I am pretty close to the edge right about now. I can't hug and play with my grandkids and they are growing so fast. We videochat but that is not any where near the same. I miss the people I work with including the many who got laid off due to covid. I look forward to the one day a week I get to go to the office to do the things I can't do from home. There are 6 of us who go in and our social distancing is 12 feet or more. I am concerned that even though my hours have been cut that in a month or 2 I will be joining my former coworkers in total unemployment. Try to find a job now with almost no economy left. I am concerned that even though we flatten the curve which is what we were asked to do that they keep throwing more demands on us before they will consider opening things up. I am at the point where I cannot watch mainstream TV because every commercial is about how they are there for you etc. I don't watch the news channels or any briefings. I can't stand the fear mongering especially on the cable news channels. I scan the local and state headlines every day and I am done. My DS is a physician who has patients on dialysis who have covid. Next month he will be taking his turn in the covid ICUs and I am worried about him. I do walk every day I can and do walkaerobics every day the weather is bad. I do word searches, scan Disboards, and try to stay positive. It is hard.
 
I'm fine with staying in. Huge introvert, so I'm not missing anything social and I'm doing fine with online ordering and grocery delivery. I miss a few things I can't get that way, but on the whole it's NBD.

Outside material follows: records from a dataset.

(* ===== verification/ConfigSpec.v ===== *)
(** * Properties of the configuration

    The exact runs of the operations of one datum, the invariant of the
    registry with the types of its data, and the effect of a YAML tree. *)

From Stdlib Require Import Ascii String.
From S2P Require Import Prelude Strings StringsSpec Locks Yaml Config.
#[local] Open Scope Z_scope.

Section Spec.
Context `{CT : ConfigTypes} {W : Type}.
Implicit Types (w : configw W) (d : ConfigData).

(** A datum as it is found: unlocked, with a value of its type, its name in
    lower case. *)
Definition good_data (d : ConfigData) : Prop :=
  m_mutex d = Unlocked ∧ type_of (m_data d) = m_type d ∧ toLower (m_name d) = m_name d.

Record wf w : Prop := mkWf {
  wf_mutex : s_mutex w = Unlocked;
  wf_data : ∀ p d, heap w !! p = Some d → good_data d;
  wf_names : ∀ n p, datas w !! n = Some p →
    ∃ d, heap w !! p = Some d ∧ m_name d = n ∧ isValidParamName n = true;
}.

(** Nothing is taken out of the registry, and data keep their type and names. *)
Record extends w w' : Prop := mkExtends {
  ext_names : ∀ n p, datas w !! n = Some p → datas w' !! n = Some p;
  ext_data : ∀ p d, heap w !! p = Some d → ∃ d', heap w' !! p = Some d' ∧
    m_type d' = m_type d ∧ m_name d' = m_name d ∧ m_description d' = m_description d;
}.
#[export] Instance extends_preorder : PreOrder extends.
Proof.
  split.
  - intros w. split; [done|]. intros p d Hd. by exists d.
  - intros w1 w2 w3 [N1 D1] [N2 D2]. split; [auto|]. intros p d Hd.
    destruct (D1 p d Hd) as (d2 & H2 & ? & ? & ?). destruct (D2 p d2 H2) as (d3 & ? & ? & ? & ?).
    exists d3. split_and!; congruence.
Qed.

Lemma with_mutex_id d l : m_mutex d = Unlocked → with_mutex Unlocked (with_mutex l d) = d.
Proof. destruct d; simpl. by intros ->. Qed.
Lemma set_heap_same w h : h = heap w → set_heap h w = w.
Proof. intros ->. by destruct w. Qed.

Lemma wf_insert w p d : wf w → good_data d →
  (∀ d0, heap w !! p = Some d0 → m_name d = m_name d0) → wf (set_heap (<[p := d]> (heap w)) w).
Proof.
  intros [Mx D N] Hd Hn. split; [done| |]; simpl.
  - intros q x. destruct (decide (q = p)) as [->|Hq].
    + rewrite lookup_insert_eq. by intros [= <-].
    + rewrite lookup_insert_ne by done. apply D.
  - intros n q Hq. destruct (N n q Hq) as (x & Hx & <- & Hv).
    destruct (decide (q = p)) as [->|Hqp].
    + exists d. rewrite lookup_insert_eq. by rewrite (Hn x Hx).
    + exists x. by rewrite lookup_insert_ne.
Qed.
Lemma extends_insert w p d : 
  (∀ d0, heap w !! p = Some d0 → m_type d = m_type d0 ∧ m_name d = m_name d0 ∧
     m_description d = m_description d0) → extends w (set_heap (<[p := d]> (heap w)) w).
Proof.
  intros Hd. split; [done|]. intros q x Hx. simpl. destruct (decide (q = p)) as [->|Hq].
  - exists d. rewrite lookup_insert_eq. split; [done|]. by apply Hd.
  - exists x. by rewrite lookup_insert_ne.
Qed.

(** ** One datum *)

(** A block that reads. *)
Lemma read_run {A} acquire held (f : ConfigData → A) w p d :
  acquire Unlocked = Ret tt held → unlock held = Ret tt Unlocked →
  heap w !! p = Some d → m_mutex d = Unlocked →
  (∀ l, f (with_mutex l d) = f d) →
  data_lock acquire p (d <- the_data p;; mreturn (f d)) w = Ret (f d) w.
Proof.
  intros Ha Hu Hd Hl Hf. unfold data_lock.
  set (w1 := set_heap (<[p := with_mutex held d]> (heap w)) w).
  rewrite (heap_lock_run heap set_heap m_mutex with_mutex acquire held _ w p d (with_mutex held d) (f d) w1); try done.
  - f_equal. unfold w1. simpl. rewrite insert_insert_eq, with_mutex_id, insert_id by done. by destruct w.
  - unfold w1, the_data, mbind', mreturn. simpl. by rewrite lookup_insert_eq, Hf.
  - simpl. by rewrite lookup_insert_eq.
Qed.
Lemma getData_value_run w p d : heap w !! p = Some d → m_mutex d = Unlocked →
  getData_value p w = Ret (m_data d) w.
Proof. intros Hd Hl. by apply (read_run rdlock (Shared 1) m_data). Qed.

(** A block that writes. *)
Lemma write_run (f : ConfigData → ConfigData) w p d :
  heap w !! p = Some d → m_mutex d = Unlocked → (∀ l d, f (with_mutex l d) = with_mutex l (f d)) →
  data_lock wrlock p (upd_data p f) w = Ret tt (set_heap (<[p := f d]> (heap w)) w).
Proof.
  intros Hd Hl Hf. unfold data_lock.
  set (w1 := set_heap (<[p := f (with_mutex Exclusive d)]> (heap w)) w).
  rewrite (heap_lock_run heap set_heap m_mutex with_mutex wrlock Exclusive _ w p d
    (f (with_mutex Exclusive d)) tt w1); try done.
  - f_equal. unfold w1, set_heap. simpl. rewrite insert_insert_eq, <-Hf. by rewrite with_mutex_id.
  - unfold upd_data, mmodify, w1. simpl. by rewrite alter_insert_eq.
  - simpl. by rewrite lookup_insert_eq.
  - by rewrite Hf.
Qed.

Lemma addConfigDataChangeCB_run w p d cb : heap w !! p = Some d → m_mutex d = Unlocked →
  addConfigDataChangeCB p cb w =
  Ret 0 (match find_cb m_key (m_cbs d) with
         | Some _ => w
         | None => set_heap (<[p := with_cbs (insert_cb m_key cb (m_cbs d)) d]> (heap w)) w
         end).
Proof.
  intros Hd Hl. unfold addConfigDataChangeCB, data_lock.
  set (d' := match find_cb m_key (m_cbs d) with
             | Some _ => d | None => with_cbs (insert_cb m_key cb (m_cbs d)) d end).
  set (w1 := set_heap (<[p := with_mutex Exclusive d']> (heap w)) w).
  rewrite (heap_lock_run heap set_heap m_mutex with_mutex wrlock Exclusive _ w p d
    (with_mutex Exclusive d') 0 w1); try done.
  - f_equal. unfold w1, d', set_heap. simpl. rewrite insert_insert_eq.
    destruct (find_cb m_key (m_cbs d)); rewrite with_mutex_id by done; [|done].
    rewrite insert_id by done. by destruct w.
  - rewrite (bind_Ret _ _ _ (with_mutex Exclusive d) (set_heap (<[p := with_mutex Exclusive d]> (heap w)) w)).
    2:{ unfold the_data. simpl. by rewrite lookup_insert_eq. }
    simpl. unfold w1, d'. destruct (find_cb m_key (m_cbs d)); [done|].
    unfold upd_data, mbind', mmodify, mreturn. simpl. by rewrite alter_insert_eq.
  - simpl. by rewrite lookup_insert_eq.
Qed.

(** ** Setting a value

    The callbacks work on the rest of the program; they do not call back into
    the configuration (what happens then is below). *)

Section Callbacks.
Context (call : nat → value → value → M (configw W) unit).
Definition outside : Prop :=
  ∀ cb a b w, ends (λ w', w' = set_ext (ext w') w) (call cb a b w).
Context (Hcall : outside).

(** The callbacks of [d], while its lock is shared. *)
Definition locked p d w : configw W := set_heap (<[p := with_mutex (Shared 1) d]> (heap w)) w.
Definition run_cbs p d (v : value) w : outcome (configw W) unit :=
  mfor (m_cbs d) (λ it, call it.2 (m_data d) v) (locked p d w).

Lemma set_ext_twice e e' w : set_ext e (set_ext e' w) = set_ext e w.
Proof. done. Qed.
Lemma cbs_ends p d v (l : list (Z * nat)) w : heap w !! p = Some d →
  mfor l (λ it, d <- the_data p;; call it.2 (m_data d) v) w =
  mfor l (λ it, call it.2 (m_data d) v) w ∧
  ends (λ w', w' = set_ext (ext w') w) (mfor l (λ it, call it.2 (m_data d) v) w).
Proof using Hcall.
  revert w. induction l as [|[k cb] l IH]; intros w Hd; cbn [mfor]; [split; [done|by destruct w]|].
  assert (Eb : (x <- the_data p;; call (k, cb).2 (m_data x) v) w = call cb (m_data d) v w).
  { by rewrite (bind_Ret _ _ _ d w) by (unfold the_data; by rewrite Hd). }
  pose proof (Hcall cb (m_data d) v w) as Hc. cbn [snd] in *.
  destruct (call cb (m_data d) v w) as [[] w1|e w1|f] eqn:Ec; simpl in Hc.
  - rewrite (bind_Ret _ _ _ _ _ Eb), (bind_Ret _ _ _ _ _ Ec).
    destruct (IH w1) as [H1 H2]; [by rewrite Hc|]. split; [done|].
    clear -H2 Hc. destruct (mfor l _ w1); simpl in *; [rewrite Hc in H2; exact H2|rewrite Hc in H2; exact H2|done].
  - by rewrite (bind_Throw _ _ _ _ _ Eb), (bind_Throw _ _ _ _ _ Ec).
  - by rewrite (bind_Fault _ _ _ _ Eb), (bind_Fault _ _ _ _ Ec).
Qed.

Lemma setData_value_run w p d v : heap w !! p = Some d → m_mutex d = Unlocked →
  setData_value call p v w =
  if veq (m_data d) v then Ret tt w
  else match run_cbs p d v w with
       | Ret _ w1 => Ret tt (set_ext (ext w1) (set_heap (<[p := with_data v d]> (heap w)) w))
       | Throw e w1 => Throw e (set_ext (ext w1) w)
       | Fault f => Fault f
       end.
Proof using Hcall.
  intros Hd Hl. unfold setData_value.
  set (w1 := locked p d w).
  assert (Hw1 : heap w1 !! p = Some (with_mutex (Shared 1) d)) by (simpl; by rewrite lookup_insert_eq).
  destruct (cbs_ends p (with_mutex (Shared 1) d) v (m_cbs d) w1 Hw1) as [E1 E2].
  change (mfor (m_cbs d) (λ it, x <- the_data p;; call it.2 (m_data x) v) w1 = run_cbs p d v w) in E1.
  change (ends (λ w2, w2 = set_ext (ext w2) w1) (run_cbs p d v w)) in E2.
  set (r := run_cbs p d v w) in *. set (body := d <- the_data p;; _).
  assert (Eb : body w1 = if veq (m_data d) v then Ret false w1
    else match r with
         | Ret _ w2 => Ret true w2 | Throw e w2 => Throw e w2 | Fault f => Fault f end).
  { unfold body. rewrite (bind_Ret _ _ _ (with_mutex (Shared 1) d) w1) by (unfold the_data; by rewrite Hw1).
    simpl. destruct (veq (m_data d) v); [done|]. unfold mbind' at 1. rewrite E1. by destruct r. }
  assert (Hback : ∀ w2, w2 = set_ext (ext w2) w1 →
    set_heap (alter (with_mutex Unlocked) p (heap w2)) w2 = set_ext (ext w2) w ∧
    heap w2 !! p = Some (with_mutex (Shared 1) d)).
  { intros w2 H2. rewrite H2. split; [|done]. simpl. rewrite alter_insert_eq, with_mutex_id by done.
    rewrite insert_id by done. by destruct w. }
  assert (Eh : data_lock rdlock p body w =
    after (λ w2, set_heap (alter (with_mutex Unlocked) p (heap w2)) w2) (body w1)).
  { apply (heap_lock_after _ _ _ _ _ (Shared 1) _ _ _ d); try done. change (body _) with (body w1). rewrite Eb.
    destruct (veq (m_data d) v); [by exists (with_mutex (Shared 1) d)|].
    destruct r; simpl in *; try done.
    all: apply Hback in E2 as [_ E2]; by exists (with_mutex (Shared 1) d). }
  rewrite Eb in Eh. destruct (veq (m_data d) v).
  { simpl in Eh. rewrite (bind_Ret _ _ _ _ _ Eh). rewrite alter_insert_eq, with_mutex_id by done.
    rewrite insert_id by done. by destruct w. }
  destruct r as [[] w2|e w2|f]; simpl in Eh, E2.
  - destruct (Hback w2 E2) as [E3 _]. rewrite E3 in Eh. rewrite (bind_Ret _ _ _ _ _ Eh).
    by rewrite (write_run _ _ p d).
  - destruct (Hback w2 E2) as [E3 _]. rewrite E3 in Eh. by rewrite (bind_Throw _ _ _ _ _ Eh).
  - by rewrite (bind_Fault _ _ _ _ Eh).
Qed.
End Callbacks.

(** ** The registry *)

Lemma map_lock_after {A} acquire held (body : M (configw W) A) w :
  acquire Unlocked = Ret tt held → unlock held = Ret tt Unlocked → s_mutex w = Unlocked →
  ends (λ w', s_mutex w' = held) (body (set_mutex held w)) →
  map_lock acquire body w = after (set_mutex Unlocked) (body (set_mutex held w)).
Proof.
  intros Ha Hu Hl Hb. unfold map_lock. rewrite (scoped_run _ _ _ held); try done; [by rewrite Hl|].
  destruct (body _); simpl in *; by try rewrite Hb.
Qed.
Lemma set_mutex_id w l : s_mutex w = Unlocked → set_mutex Unlocked (set_mutex l w) = w.
Proof. destruct w; simpl. by intros ->. Qed.

(** What a name stands for at a type. *)
Definition typed_lookup w (t : ctype) (name : string) : option nat :=
  if isValidParamName (toLower name) then
    match datas w !! toLower name with
    | Some p => match heap w !! p with
                | Some d => if decide (m_type d = t) then Some p else None
                | None => None
                end
    | None => None
    end
  else None.

Lemma getData_run w t name : wf w → getData t name w = Ret (typed_lookup w t name) w.
Proof.
  intros [Mx D N]. unfold getData. lazymatch goal with |- map_lock _ ?b _ = _ => set (body := b) end.
  assert (Eb : body (set_mutex (Shared 1) w) = Ret (typed_lookup w t name) (set_mutex (Shared 1) w)).
  { unfold body, typed_lookup. rewrite (bind_Ret mget _ _ _ _ eq_refl).
    destruct (isValidParamName (toLower name)); [|done]. simpl.
    destruct (datas w !! toLower name) as [p|] eqn:Hp; [|done].
    destruct (N _ _ Hp) as (d & Hd & _). rewrite (bind_Ret _ _ _ d (set_mutex (Shared 1) w)).
    - by rewrite Hd.
    - unfold the_data. simpl. by rewrite Hd. }
  rewrite (map_lock_after rdlock (Shared 1)); try done; rewrite Eb; [|done]. simpl. by rewrite set_mutex_id.
Qed.

(** The world with a new datum under its name. *)
Definition new_data (name : string) (t : ctype) (v : value) (desc : string) : ConfigData :=
  mkData (toLower name) desc t v [] Unlocked.
Definition registered w (name : string) (t : ctype) (v : value) (desc : string) : configw W :=
  let p := fresh (dom (heap w)) in
  set_datas (<[toLower name := p]> (datas w)) (set_heap (<[p := new_data name t v desc]> (heap w)) w).

Lemma setData_run w t name v desc : wf w →
  setData t name v desc w =
  if negb (isValidParamName (toLower name)) then Ret None w
  else match datas w !! toLower name with
       | Some _ => Ret (typed_lookup w t name) w
       | None => Ret (Some (fresh (dom (heap w)))) (registered w name t v desc)
       end.
Proof.
  intros [Mx D N]. unfold setData. lazymatch goal with |- map_lock _ ?b _ = _ => set (body := b) end.
  assert (Eb : body (set_mutex Exclusive w) =
    if negb (isValidParamName (toLower name)) then Ret None (set_mutex Exclusive w)
    else match datas w !! toLower name with
         | Some _ => Ret (typed_lookup w t name) (set_mutex Exclusive w)
         | None => Ret (Some (fresh (dom (heap w)))) (set_mutex Exclusive (registered w name t v desc))
         end).
  { unfold body, typed_lookup. destruct (isValidParamName (toLower name)); [|done]. simpl.
    rewrite (bind_Ret mget _ _ _ _ eq_refl). simpl.
    destruct (datas w !! toLower name) as [p|] eqn:Hp; [|done].
    destruct (N _ _ Hp) as (d & Hd & _). rewrite (bind_Ret _ _ _ d (set_mutex Exclusive w)).
    - by rewrite Hd.
    - unfold the_data. simpl. by rewrite Hd. }
  rewrite (map_lock_after wrlock Exclusive); try done; rewrite Eb.
  - destruct (isValidParamName _); simpl; [|by rewrite set_mutex_id].
    destruct (datas w !! _); simpl; by rewrite ?set_mutex_id.
  - destruct (isValidParamName _); simpl; [|done]. by destruct (datas w !! _).
Qed.
Lemma wf_registered w name t v desc : wf w → type_of v = t → isValidParamName (toLower name) = true →
  datas w !! toLower name = None → wf (registered w name t v desc) ∧ extends w (registered w name t v desc).
Proof.
  intros Hw Ht Hv Hn. pose proof (fresh_None (heap w)) as Hf.
  assert (Hw1 : wf (set_heap (<[fresh (dom (heap w)) := new_data name t v desc]> (heap w)) w)).
  { apply wf_insert; [done|by repeat split; try apply toLower_idem|by rewrite Hf]. }
  assert (He : extends w (set_heap (<[fresh (dom (heap w)) := new_data name t v desc]> (heap w)) w)).
  { apply extends_insert. by rewrite Hf. }
  destruct Hw1 as [Mx D N], He as [EN ED]. split; split; simpl; try done.
  - intros n p. destruct (decide (n = toLower name)) as [->|Hne].
    + rewrite lookup_insert_eq. intros [= <-]. eexists. rewrite lookup_insert_eq. split_and!; done.
    + rewrite lookup_insert_ne by done. apply N.
  - intros n p Hp. rewrite lookup_insert_ne; [by apply EN|]. intros <-. congruence.
Qed.
End Spec.
(* ===== verification/LexicalSpec.v ===== *)
(** * Round trips of the conversions

    What is printed is read back: words, truth values, integers, and over a
    YAML library that reads what it prints ([YamlLaws]) the containers of
    scalars, maps of anything; a container inside a sequence is lost. *)

From Stdlib Require Import Ascii String Sorting.Sorted.
From S2P Require Import Prelude Strings StringsSpec Yaml LexicalCast.
#[local] Open Scope Z_scope.

(** ** Decimal numbers *)

Lemma digit_code d : 0 ≤ d < 10 →
  code (digit d) = 48 + d ∧ isdigit (digit d) = true ∧ isspace (digit d) = false.
Proof.
  intros Hd. assert (H : d = 0 ∨ d = 1 ∨ d = 2 ∨ d = 3 ∨ d = 4 ∨ d = 5 ∨ d = 6 ∨ d = 7 ∨ d = 8 ∨ d = 9) by lia.
  destruct_or!; subst; by vm_compute.
Qed.
Lemma digit_bounds z : 0 ≤ z → 0 ≤ z mod 10 < 10 ∧ 0 ≤ z / 10.
Proof. intros. split; [apply Z.mod_pos_bound; lia|apply Z.div_pos; lia]. Qed.

Definition words_only (s : string) : Prop := Forall (λ c, isspace c = false) (chars s).

Lemma digits_take fuel z acc : 0 ≤ z < 10 ^ Z.of_nat fuel → (0 < fuel)%nat →
  ∃ m, (0 < m)%nat ∧ ∀ a k,
    take_digits (digits fuel z acc) a k = take_digits acc (a * 10 ^ Z.of_nat m + z) (k + m).
Proof.
  revert z acc. induction fuel as [|fuel IH]; intros z acc Hz Hf; [lia|].
  destruct (digit_bounds z) as [Hm Hd]; [lia|]. destruct (digit_code (z mod 10) Hm) as (Hc & Hi & _).
  pose proof (Z.div_mod z 10). cbn [digits]. destruct (Z.eqb_spec (z / 10) 0) as [E|E].
  - exists 1%nat. split; [lia|]. intros a k. cbn [take_digits]. rewrite Hi, Hc. f_equal; lia.
  - rewrite Nat2Z.inj_succ, Z.pow_succ_r in Hz by lia.
    destruct (IH (z / 10) (String (digit (z mod 10)) acc)) as (m & Hm0 & Hrec).
    + split; [done|]. apply Z.div_lt_upper_bound; lia.
    + destruct fuel; [|lia]. change (10 ^ Z.of_nat 0) with 1 in Hz. assert (z / 10 = 0); [|done].
      apply Z.div_small. lia.
    + exists (S m). split; [lia|]. intros a k. rewrite Hrec. cbn [take_digits]. rewrite Hi, Hc.
      f_equal; [|lia]. rewrite Nat2Z.inj_succ, Z.pow_succ_r by lia. lia.
Qed.
Lemma digits_words fuel z acc : 0 ≤ z → words_only acc → words_only (digits fuel z acc).
Proof.
  revert z acc. induction fuel as [|fuel IH]; intros z acc Hz Ha; [done|]. cbn [digits].
  destruct (digit_bounds z Hz) as [Hm Hd]. destruct (digit_code (z mod 10) Hm) as (_ & _ & Hs).
  assert (Ha' : words_only (String (digit (z mod 10)) acc)) by (by constructor).
  destruct (z / 10 =? 0); [done|]. by apply IH.
Qed.
Lemma udec_fuel z : 0 ≤ z → 0 ≤ z < 10 ^ Z.of_nat (S (Z.to_nat (Z.log2 z))).
Proof.
  intros Hz. split; [done|]. rewrite Nat2Z.inj_succ, Z2Nat.id by apply Z.log2_nonneg.
  destruct (Z.eq_dec z 0) as [->|Hn]; [by vm_compute|].
  pose proof (Z.log2_spec z) as Hl. pose proof (Z.log2_nonneg z).
  pose proof (Z.pow_le_mono_l 2 10 (Z.succ (Z.log2 z))). lia.
Qed.
Lemma udec_take z : 0 ≤ z → ∃ m, (0 < m)%nat ∧ take_digits (udec z) 0 0 = (z, m, EmptyString).
Proof.
  intros Hz. destruct (digits_take _ z EmptyString (udec_fuel z Hz)) as (m & Hm & H); [lia|].
  exists m. split; [done|]. unfold udec. by rewrite H.
Qed.
Lemma udec_words z : 0 ≤ z → words_only (udec z).
Proof. intros. apply digits_words; [done|constructor]. Qed.
Lemma udec_cons z : 0 ≤ z → ∃ c s, udec z = String c s ∧ isdigit c = true.
Proof.
  intros Hz. destruct (udec_take z Hz) as (m & Hm & H). destruct (udec z) as [|c s]; [simpl in H; naive_solver lia|].
  exists c, s. split; [done|]. simpl in H. destruct (isdigit c); [done|]. injection H. intros. lia.
Qed.
Lemma dec_words z : words_only (dec z).
Proof.
  unfold dec. destruct (Z.ltb_spec z 0); [|by apply udec_words]. constructor; [done|].
  apply udec_words. lia.
Qed.
Lemma dec_nonempty z : dec z ≠ EmptyString.
Proof.
  unfold dec. destruct (Z.ltb_spec z 0); [done|]. destruct (udec_cons z) as (c & s & -> & _); done.
Qed.

(** ** Words *)

Lemma word_all s : words_only s → word s = (s, EmptyString).
Proof. induction s as [|c s IH]; [done|]. intros [Hc Hs]%Forall_cons. simpl. by rewrite Hc, IH. Qed.
Lemma skip_ws_words s : words_only s → skip_ws s = s.
Proof. destruct s; [done|]. intros [Hc _]%Forall_cons. simpl. by rewrite Hc. Qed.
Lemma cast_word s : words_only s → s ≠ EmptyString → lexical_cast get_word s = inr s.
Proof.
  intros Hs Hn. unfold lexical_cast, get_word. rewrite skip_ws_words, word_all by done.
  by rewrite decide_False.
Qed.

Lemma isdigit_sign c s {A} (f : string → A) (g : string → A) (h : A) : isdigit c = true →
  match String c s with String "-" s' => f s' | String "+" s' => g s' | _ => h end = h.
Proof. intros Hc. destruct c as [[] [] [] [] [] [] [] []]; done. Qed.

(** The integers of a type. *)
Definition in_range (signed : bool) (w z : Z) : Prop := if signed then srange w z else urange w z.

Lemma get_int_dec signed w z : 0 < w → w ≠ 8 → in_range signed w z →
  get_int signed w (dec z) = Some (z, EmptyString).
Proof.
  intros Hw H8 Hz. unfold get_int. rewrite (proj2 (Z.eqb_neq w 8)) by done. unfold get_number. rewrite skip_ws_words by apply dec_words. unfold dec.
  destruct (Z.ltb_spec z 0) as [Hn|Hn].
  - destruct (udec_take (- z)) as (m & Hm & E); [lia|]. rewrite E, bool_decide_false by lia.
    destruct signed; simpl in Hz; unfold srange, urange in Hz; [|lia].
    rewrite Z.opp_involutive, (proj2 (Z.leb_le _ _)), (proj2 (Z.ltb_lt _ _)) by lia. done.
  - destruct (udec_take z Hn) as (m & Hm & E). destruct (udec_cons z Hn) as (c & s & Hc & Hd).
    rewrite Hc in E |- *. rewrite (isdigit_sign c s) by done. rewrite E, bool_decide_false by lia.
    destruct signed; simpl in Hz; unfold srange, urange in Hz.
    + rewrite (proj2 (Z.leb_le _ _)), (proj2 (Z.ltb_lt _ _)) by lia. done.
    + rewrite (proj2 (Z.ltb_lt _ _)) by lia. done.
Qed.

(** ** Round trips *)

(** The values [good] are printed, and read back from their text. *)
Class RoundTrip {T} (L : Lexical T) (good : T → Prop) : Prop :=
  cast_roundtrip : ∀ x, good x → ∃ s, cast_to x = inr s ∧ cast_from s = inr x.

(** The same up to an equivalence of the values. *)
Definition RoundTripUpTo {T} (R : relation T) (L : Lexical T) (good : T → Prop) : Prop :=
  ∀ x, good x → ∃ s y, cast_to x = inr s ∧ cast_from s = inr y ∧ R y x.

Definition good_word (s : string) : Prop := words_only s ∧ s ≠ EmptyString.

Lemma roundtrip_string : RoundTrip Lexical_string good_word.
Proof. intros s [Hs Hn]. exists s. simpl. by rewrite cast_word. Qed.
Lemma roundtrip_bool : RoundTrip Lexical_bool (λ _, True).
Proof. intros b _. destruct b; [exists "true"%string|exists "false"%string]; done. Qed.
Lemma put_int_dec w z : w ≠ 8 → lexical_cast get_word (put_int w z) = inr (dec z).
Proof.
  intros H8. unfold put_int. rewrite (proj2 (Z.eqb_neq w 8)) by done.
  apply cast_word; [apply dec_words|apply dec_nonempty].
Qed.
Lemma roundtrip_int signed w : 0 < w → w ≠ 8 → RoundTrip (Lexical_int signed w) (in_range signed w).
Proof.
  intros Hw H8 z Hz. exists (dec z). simpl. rewrite put_int_dec by done.
  split; [done|]. unfold lexical_cast. by rewrite get_int_dec.
Qed.

(** An 8-bit integer is the character of its code. *)
Lemma code_to_char z : code (to_char z) = wrapu 8 z.
Proof.
  unfold code, to_char. rewrite N_ascii_embedding; [apply Z2N.id|].
  all: unfold wrapu; pose proof (Z.mod_pos_bound z (2 ^ 8)); lia.
Qed.
Lemma get_char_to_char signed z : in_range signed 8 z → isspace (to_char z) = false →
  get_char signed (String (to_char z) EmptyString) = Some (z, EmptyString).
Proof.
  intros Hz Hs. unfold get_char. cbn [skip_ws]. rewrite Hs. do 2 f_equal.
  destruct signed; simpl in Hz; [unfold schar|]; rewrite code_to_char.
  - rewrite wraps_wrapu. by apply wraps_small.
  - by apply wrapu_small.
Qed.
Lemma roundtrip_char signed :
  RoundTrip (Lexical_int signed 8) (λ z, in_range signed 8 z ∧ isspace (to_char z) = false).
Proof.
  intros z [Hz Hs]. exists (String (to_char z) EmptyString). split.
  - apply cast_word; [|done]. by constructor.
  - simpl. unfold lexical_cast, get_int. change (8 =? 8) with true. cbv iota. by rewrite get_char_to_char.
Qed.
Lemma space_not_printed signed z : isspace (to_char z) = true →
  ∃ e, cast_to (Lexical := Lexical_int signed 8) z = inl e.
Proof.
  intros Hs. exists (cast_error (put_int 8 z)). unfold cast_to, Lexical_int, lexical_cast, get_word.
  cbn [put_int Z.eqb Pos.eqb skip_ws]. by rewrite Hs.
Qed.
(** The decimal text of a number is read as the code of its digit. *)
Lemma number_as_char signed z : 0 ≤ z →
  (z < 10 → cast_from (Lexical := Lexical_int signed 8) (dec z) = inr (48 + z)) ∧
  (10 ≤ z → cast_from (Lexical := Lexical_int signed 8) (dec z) = inl (cast_error (dec z))).
Proof.
  intros Hz. split; intros H10.
  - assert (H : z = 0 ∨ z = 1 ∨ z = 2 ∨ z = 3 ∨ z = 4 ∨ z = 5 ∨ z = 6 ∨ z = 7 ∨ z = 8 ∨ z = 9) by lia.
    destruct signed; destruct_or!; subst; by vm_compute.
  - pose proof (dec_words z) as Hd. destruct (udec_take z Hz) as (m & Hm & E).
    assert (Hu : dec z = udec z) by (unfold dec; destruct (Z.ltb_spec z 0); [lia|done]). rewrite Hu in *.
    destruct (udec z) as [|c [|c' s]] eqn:Es; [naive_solver lia| |].
    + cbn [take_digits] in E. destruct (isdigit c) eqn:Ei; [|naive_solver lia]. simplify_eq.
      unfold isdigit in Ei. lia.
    + apply Forall_cons in Hd as [Hc [Hc' _]%Forall_cons].
      simpl. unfold lexical_cast, get_int, get_char. simpl. rewrite Hc. simpl. by rewrite Hc'.
Qed.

What I'm starting to struggle with is the feeling of long term futility. Seeing the reports that exposure may not confer any immunity, that perhaps a vaccine cannot be made due to the way the virus works in the body, that the winter will be worse than now, etc., is really getting me down. The complete lack of leadership and uniform response in this country isn't helping, either. Some states want to do one thing, others another, and no one seems to have a real, cohesive plan for how to handle this now, let alone long term if it stretches out for years. (And that's not political. Neither side of the aisle seems much better than the other, at this point.)

I can duck and cover for a while, but at some point I'm going to get this just in the course of going to the store or something, as are my DH and our parents. (He works from home for now, but that won't last because they're already agitating to get everyone back in the office, despite orders to telecommute if you can.) At that point, it seems luck of the draw as to whether I/we die or not. I'm healthy, normal weight, etc. and under 50, but now there are reports of long term damage, strokes, etc. even in the "younger" population. So it feels like a crapshoot as to who has a hard time and who doesn't. And even if you have an easy go this time, if there's no real immunity and no vaccine, it may be the second or third exposure that kills you.

It's all just starting to feel hopeless. That's what I struggle with. I can do the isolation thing forever, but it feels like we as a population are completely screwed. Possibly permanently.
 
I’ve about hit the wall. Working 50/50 from home and the office is rough. I live to travel and that isn’t happening and I’m in an executive mgmt. position at my company and if this lockdown holds I’m going to have to do a 50% permanent layoff in the near future. I stay away from the media because I’m already mentally exhausted and the unknown makes it worse.
 
Dh’s schedule hasn’t changed. I am home every day. I do talk to all the kids every day but it’s not the same.

I want to spend time with my grandkids. They normally all come over and we have a big sleep over with pizza and popcorn and movies, a couple times a month. They take turns spending the night in between. We have days they all come over and we do some kind of big craft together or painting project. And they come over other days and we cook together.

And that is what I am mostly getting to my breaking point about! I want those days with my girls back!! And I want to go meet Dd and sil or ds and dil for dinner somewhere too!

Told dh we may ride down to the coast next weekend to meet Dd and walk on the beach. Something, anything that seems like normal life again.